Work to be completed => Your reply should be an exact copy of the lines from the one that holds "JBool (b : bool)" to the end of the data below.

Stored data =>
(** * The speech-length gate: duration estimate, middle trim, request handler

    A shallow embedding of [app.py] (the [/validate_audio] handler and
    [trim_text_middle]) and of [calculate_audio_duration] from
    [minimal_assistant.py], with the properties of the length gate proved
    over it.

    Python values are modelled as the interpreter has them: [str] is a
    sequence of Unicode code points, [int] is unbounded, [float] is IEEE 754
    binary64 (the Standard Library's [SpecFloat]), a [dict] with string keys
    is a finite map, and a raised exception is a value of [outcome].  The
    summarization pipeline is external: a handler run is a tree of its calls,
    which [run] interprets against any summarizer. *)

From Stdlib Require Import ZArith QArith Qround List Bool Lia String Ascii.
From Stdlib Require Import Floats.SpecFloat.
From stdpp Require Import base option list strings gmap.

Local Open Scope Z_scope.
#[local] Set Warnings "-register-all".

(** ** Python values *)

(** A Python [str]: the sequence of its code points. *)
Definition str := list N.

(** The code points of an ASCII literal of the source. *)
Fixpoint str_of_string (s : string) : str :=
  match s with
  | EmptyString => []
  | String a s' => N_of_ascii a :: str_of_string s'
  end.

(** What [json.loads] produces (and what [jsonify] accepts): [None], [bool],
    [int], [float], [str], [list] and [dict] with string keys. *)
Inductive json : Type :=
  | JNull
  | JBool (b : bool)
  | JInt (z : Z)
  | JFloat (f : spec_float)
  | JStr (s : str)
  | JArr (l : list json)
  | JObj (d : gmap string json).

Solution to this task =>
  | JBool (b : bool)
  | JInt (z : Z)
  | JFloat (f : spec_float)
  | JStr (s : str)
  | JArr (l : list json)
  | JObj (d : gmap string json).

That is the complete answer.